EXERCISE INSTRUCTIONS: Exactly the lines from the opening of the records through the line containing "for_each (write_row fmt_g (L0" should be copied, with both included.

--*--

(** The row loop started at index [length L0], the rows before it written. *)
Lemma write_rows_from (S : list Summary) : forall L0 S0 L fp,
  List.length L0 = List.length S0 ->
  (List.length S <= List.length L)%nat ->
  for_each (write_row fmt_g (L0 ++ L) (S0 ++ S))
    (seq (List.length S0) (List.length S)) fp
  = Some (fp +++ rows_text fmt_g L S).
Proof.
  induction S as [|s S IH]; intros L0 S0 L fp Hlen Hle.
  - simpl. unfold rows_text. destruct L; simpl; now rewrite append_nil_r.
  - destruct L as [|l L]; [simpl in Hle; lia|].
    cbn [List.length seq for_each]. unfold write_row at 1.
    rewrite nth_error_app2 by lia. rewrite Hlen, Nat.sub_diag.
    rewrite nth_error_app2 by lia. rewrite Nat.sub_diag. cbn [nth_error bind].
    replace (L0 ++ l :: L) with ((L0 ++ [l]) ++ L)
      by (now rewrite <- app_assoc).
    replace (S0 ++ s :: S) with ((S0 ++ [s]) ++ S)
      by (now rewrite <- app_assoc).
    replace (Datatypes.S (List.length S0)) with (List.length (S0 ++ [s]))
      by (rewrite length_app; simpl; lia).
    rewrite IH.
    + unfold rows_text. cbn [combine map cat fold_right fst snd].
      now rewrite append_assoc.
    + rewrite !length_app. simpl. lia.
    + simpl in Hle. lia.
Qed.

Lemma write_rows labels ss fp :
  (List.length ss <= List.length labels)%nat ->
  for_each (write_row fmt_g labels ss) (seq 0 (List.length ss)) fp
  = Some (fp +++ rows_text fmt_g labels ss).
Proof.
  intros Hle. exact (write_rows_from ss [] [] labels fp eq_refl Hle).
Qed.

Lemma write_rows_short labels ss fp :
  (List.length labels < List.length ss)%nat ->
  for_each (write_row fmt_g labels ss) (seq 0 (List.length ss)) fp = None.
Proof.
  intros Hlt. apply (for_each_none _ _ (List.length labels)).
  - apply in_seq. lia.
  - intros s. unfold write_row.
    now rewrite (proj2 (nth_error_None labels (List.length labels))).
Qed.

(** The label loop past its first round: every label follows a comma. *)
Lemma write_labels_from (n : nat) : forall L0 L fp,
  (0 < List.length L0)%nat -> (n <= List.length L)%nat ->
  for_each (write_label (L0 ++ L)) (seq (List.length L0) n) fp
  = Some (fp +++ cat (map (fun l => "," +++ l) (firstn n L))).
Proof.
  induction n as [|n IH]; intros L0 L fp Hpos Hle.
  - simpl. now rewrite append_nil_r.
  - destruct L as [|l L]; [simpl in Hle; lia|].
    cbn [seq for_each]. unfold write_label at 1.
    replace (List.length L0 =? 0)%nat with false
      by (symmetry; apply Nat.eqb_neq; lia).
    rewrite nth_error_app2 by lia. rewrite Nat.sub_diag. cbn [nth_error bind].
    replace (L0 ++ l :: L) with ((L0 ++ [l]) ++ L)
      by (now rewrite <- app_assoc).
    replace (Datatypes.S (List.length L0)) with (List.length (L0 ++ [l]))
      by (rewrite length_app; simpl; lia).
    rewrite IH.
    + cbn [firstn map cat fold_right]. now rewrite !append_assoc.
    + rewrite length_app. simpl. lia.
    + simpl in Hle. lia.
Qed.

Lemma concat_comma l L :
  String.concat "," (l :: L) = l +++ cat (map (fun x => "," +++ x) L).
Proof.
  revert l. induction L as [|x L IH]; intros l.
  - simpl. now rewrite append_nil_r.
  - change (String.concat "," (l :: x :: L))
      with (l +++ "," +++ String.concat "," (x :: L)).
    rewrite IH. cbn [map cat fold_right]. now rewrite append_assoc.
Qed.

Lemma write_labels labels (n : nat) fp :
  (0 < n)%nat -> (n <= List.length labels)%nat ->
  for_each (write_label labels) (seq 0 n) fp
  = Some (fp +++ String.concat "," (firstn n labels)).
Proof.
  intros Hn Hle. destruct n as [|n]; [lia|].
  destruct labels as [|l L]; [simpl in Hle; lia|].
  cbn [seq for_each]. unfold write_label at 1. cbn [Nat.eqb nth_error bind].
  rewrite (write_labels_from n [l] L) by (simpl in *; lia).
  cbn [firstn]. now rewrite concat_comma, append_assoc.
Qed.

Lemma write_labels_short labels (n : nat) fp :
  (List.length labels < n)%nat ->
  for_each (write_label labels) (seq 0 n) fp = None.
Proof.
  intros Hlt. apply (for_each_none _ _ (List.length labels)).
  - apply in_seq. lia.
  - intros s. unfold write_label.
    now rewrite (proj2 (nth_error_None labels (List.length labels))).
Qed.

(** X21.  When there is a label for every phenotype summary and for every
    covariate summary, [outputHeader] appends the report to the text
    written so far and leaves that text as it is: six count lines with the
    sample count of the first phenotype (0 without one), the
    inverse-normal flag, the trait table and, only when a covariate
    summary is there, the comma-separated covariate labels and the
    covariate table. *)
Theorem outputHeader_text (h : SummaryHeader) (fp : string) :
  (List.length (pheno h) <= List.length (phenoLabel h))%nat ->
  (List.length (cov h) <= List.length (covLabel h))%nat ->
  outputHeader fmt_d fmt_g h fp = Some (fp +++ report fmt_d fmt_g h).
Proof.
  intros Hp Hc. unfold outputHeader, report.
  rewrite write_rows by exact Hp. cbn [bind].
  destruct (cov h) as [|c cs] eqn:Hcov.
  - rewrite !append_assoc, append_nil_r. reflexivity.
  - rewrite <- Hcov in *.
    rewrite write_labels; [|rewrite Hcov; simpl; lia | exact Hc].
    cbn [bind]. rewrite write_rows by exact Hc.
    rewrite !append_assoc. reflexivity.
Qed.

(** X22.  [outputHeader] reads a label out of bounds exactly when there
    are fewer phenotype labels than phenotype summaries or fewer covariate
    labels than covariate summaries. *)
Theorem outputHeader_fails_iff (h : SummaryHeader) (fp : string) :
  outputHeader fmt_d fmt_g h fp = None <->
  (List.length (phenoLabel h) < List.length (pheno h))%nat \/
  (List.length (covLabel h) < List.length (cov h))%nat.
Proof.
  split.
  - intros Hnone.
    destruct (Nat.lt_ge_cases (List.length (phenoLabel h))
                (List.length (pheno h))) as [Hp | Hp]; [now left|].
    destruct (Nat.lt_ge_cases (List.length (covLabel h))
                (List.length (cov h))) as [Hc | Hc]; [now right|].
    exfalso. revert Hnone. unfold outputHeader.
    rewrite write_rows by exact Hp. cbn [bind].
    destruct (cov h) as [|c cs] eqn:Hcov; [discriminate|].
    rewrite <- Hcov in *.
    rewrite write_labels; [|rewrite Hcov; simpl; lia | exact Hc].
    cbn [bind]. rewrite write_rows by exact Hc. discriminate.
  - intros [Hp | Hc]; unfold outputHeader.
    + now rewrite write_rows_short.
    + destruct (Nat.lt_ge_cases (List.length (phenoLabel h))
                  (List.length (pheno h))) as [Hp | Hp];
        [now rewrite write_rows_short|].
      rewrite write_rows by exact Hp. cbn [bind].
      destruct (cov h) as [|c cs] eqn:Hcov; [simpl in Hc; lia|].
      rewrite <- Hcov in *. now rewrite write_labels_short.
Qed.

--*--

RESPONSE:
(** The row loop started at index [length L0], the rows before it written. *)
Lemma write_rows_from (S : list Summary) : forall L0 S0 L fp,
  List.length L0 = List.length S0 ->
  (List.length S <= List.length L)%nat ->
  for_each (write_row fmt_g (L0 ++ L) (S0 ++ S))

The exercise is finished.